La ferocia della scena, che contrasta con l’elegante bellezza di Giuditta (che ha il volto della cortigiana Fillide Melandri, di cui vi ho raccontato precedentemente), è nello spasimo del corpo di Oloferne con cui Caravaggio è riuscito a rendere con eccezionale efficacia l’attimo più temuto della vita di un uomo: il momento del trapasso tra la vita e la morte.

Il gigantesco condottiero infatti non è più vivo, come indicano gli occhi rovesciati all’indietro, ma non è ancora morto dal momento che la sua bocca urla, il corpo si contrae e le mani si aggrappano al letto, da cui si è appena alzata Giuditta.

Per finire:

“Giuditta e Oloferne” e’ la prima opera in cui Caravaggio dipinge un soggetto altamente drammatico.

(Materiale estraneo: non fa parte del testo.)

(* ===== verification/Printer.v ===== *)
(** * Printing queries, and reading them back (src/src/sql/parser.rs)

    A printer of expressions with the fewest parentheses the documented precedences
    allow, a printer of queries, and the round trips through the parser and through the
    tokenizer. *)

From Stdlib Require Import ZArith Lia Ascii String.
From stdpp Require Import prelude list numbers.
From S2P Require Import Prelude Lexer Parser.
Local Open Scope Z_scope.

Module PrinterM.
Import LexerM ParserM.

(** ** Stepping through a parser *)
Lemma bind_ok {A B} (p : parser A) (f : A → parser B) ts a ts' :
  p ts = Ok (a, ts') → (p ≫= f) ts = f a ts'.
Proof. intros H. unfold mbind, parser_bind. by rewrite H. Qed.

Lemma bind_peek {B} (f : Token → parser B) t ts : (peek ≫= f) (t :: ts) = f t (t :: ts).
Proof. done. Qed.

Lemma bind_next {B} (f : Token → parser B) t ts : t ≠ EOF → (next ≫= f) (t :: ts) = f t ts.
Proof. intros H. unfold mbind, parser_bind. by destruct t. Qed.

Lemma text_eqb_refl s : text_eqb s s = true.
Proof. by apply bool_decide_eq_true. Qed.

Lemma match_keyword_yes kw ts : match_keyword kw (Keyword kw :: ts) = Ok (true, ts).
Proof. unfold match_keyword. rewrite bind_peek, text_eqb_refl. done. Qed.

Lemma expect_keyword_yes kw ts : expect_keyword kw (Keyword kw :: ts) = Ok (tt, ts).
Proof. unfold expect_keyword. by rewrite (bind_ok _ _ _ _ _ (match_keyword_yes kw ts)). Qed.

Lemma match_keyword_no kw t ts : accept_keyword kw t = None → match_keyword kw (t :: ts) = Ok (false, t :: ts).
Proof.
  intros H. unfold match_keyword. rewrite bind_peek. destruct t; try done. simpl in H. by destruct (text_eqb s kw).
Qed.

Lemma close_paren_yes e ts : close_paren e (RParen :: ts) = Ok (tt, ts).
Proof. done. Qed.
(* ===== verification/Dispatch.v ===== *)
(** * Kernel-direct dispatch (src/src/engine/dispatch.rs)

    The shape of a query, the mask of its WHERE clause and the execution of each shape.
    A run of the code is [Ok], an error it returns, or a panic.  The order in which a
    hash map yields its keys, [xxh3_64], the bits of a float literal, letter case beyond
    ASCII and the thread pool are parameters. *)

From Stdlib Require Import ZArith Lia Ascii String Floats.SpecFloat.
From stdpp Require Import prelude list numbers gmap.
From S2P Require Import Prelude Nulls Catalog Result Sorting Lexer StringColumn Parser Window Vectorized Parallel.
Local Open Scope Z_scope.

Module DispatchM.
Import LexerM ParserM ResultM SortingM CatalogM VectorizedM ParallelM.

Inductive Fault := Panic | Fail (e : Error).
Abbreviation run := (result Fault).

Definition or_panic {A} (o : option A) : run A := match o with Some a => Ok a | None => Err Panic end.
Definition or_fail {A} (e : Error) (o : option A) : run A := match o with Some a => Ok a | None => Err (Fail e) end.
(** [?] on an [Option] inside a function that returns one. *)
Definition and_then {A B} (m : run (option A)) (f : A → run (option B)) : run (option B) :=
  o ← m; match o with Some a => f a | None => Ok None end.

Fixpoint mapM_run {A B} (f : A → run B) (l : list A) : run (list B) :=
  match l with [] => Ok [] | x :: l => y ← f x; ys ← mapM_run f l; Ok (y :: ys) end.

Inductive QueryShape :=
| CountAll | CountFilter | SumCol | MinMax | CountDistinct | AvgCol | GroupByCount | GroupBySum | GroupByOrderByLimit
| SelectStar | SelectColumn | SelectMulti | Complex.

#[global] Instance QueryShape_eq_dec : EqDecision QueryShape.
Proof. solve_decision. Defined.

Definition is_aggregate (s : SelectItem) : bool := match s with SAggregate _ _ _ => true | _ => false end.
Definition is_expression (s : SelectItem) : bool := match s with SExpression _ _ => true | _ => false end.

Section dispatch.
Context (uni_upper : Z → list Z) (to_lowercase : text → text) (xxh3_64 : list Z → Z) (float_bits : text → Z).
Context (hash_order : list Z → list Z) (threads : nat) (pool : list Morsel → tree Morsel).
Context {TS : Type}.
Abbreviation Table := (Table StringColumnM.StringSearchColumn TS).
Abbreviation up := (upper uni_upper).

(** ** Classification *)
Definition first_aggregate (items : list SelectItem) : option (text * text) :=
  head (omap (λ s, match s with SAggregate f a _ => Some (f, a) | _ => None end) items).

Definition classify_aggregate (func arg : text) (has_where : bool) : QueryShape :=
  let f := up func in
  if text_eqb f (K "COUNT") then (if text_eqb arg (K "*") && negb has_where then CountAll else CountFilter)
  else if text_eqb f (K "COUNT_DISTINCT") then CountDistinct
  else if text_eqb f (K "SUM") then SumCol
  else if text_eqb f (K "AVG") then AvgCol
  else if text_eqb f (K "MIN") || text_eqb f (K "MAX") then MinMax
  else Complex.

Definition classify_query (q : SelectQuery) : QueryShape :=
  if negb (bool_decide (group_by q = [])) then
    match first_aggregate (select q) with
    | None => Complex
    | Some (f, _) =>
      if text_eqb f (K "COUNT") then
        (if negb (bool_decide (order_by q = [])) && bool_decide (is_Some (limit q)) then GroupByOrderByLimit else GroupByCount)
      else if text_eqb f (K "SUM") then GroupBySum
      else Complex
    end
  else
    match select q with
    | [] => Complex
    | [SAggregate func arg _] => classify_aggregate func arg (bool_decide (is_Some (where_clause q)))
    | [SStar] => SelectStar
    | [SColumn _] => SelectColumn
    | [_] => Complex
    | items => if existsb is_aggregate items || existsb is_expression items then Complex else SelectMulti
    end.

La precisione realistica con cui è descritta la terribile decapitazione, corretta fin nei minimi particolari dal punto di vista anatomico e fisiologico, ha fatto ipotizzare che il dipinto di Caravaggio lo abbia eseguito dopo aver assistito all’esecuzione di Beatrice Cenci (vedi foto), nobildonna romana, accusata e poi giustiziata per avere ucciso il padre in seguito a ripetute violenze e assurta al ruolo di eroina popolare.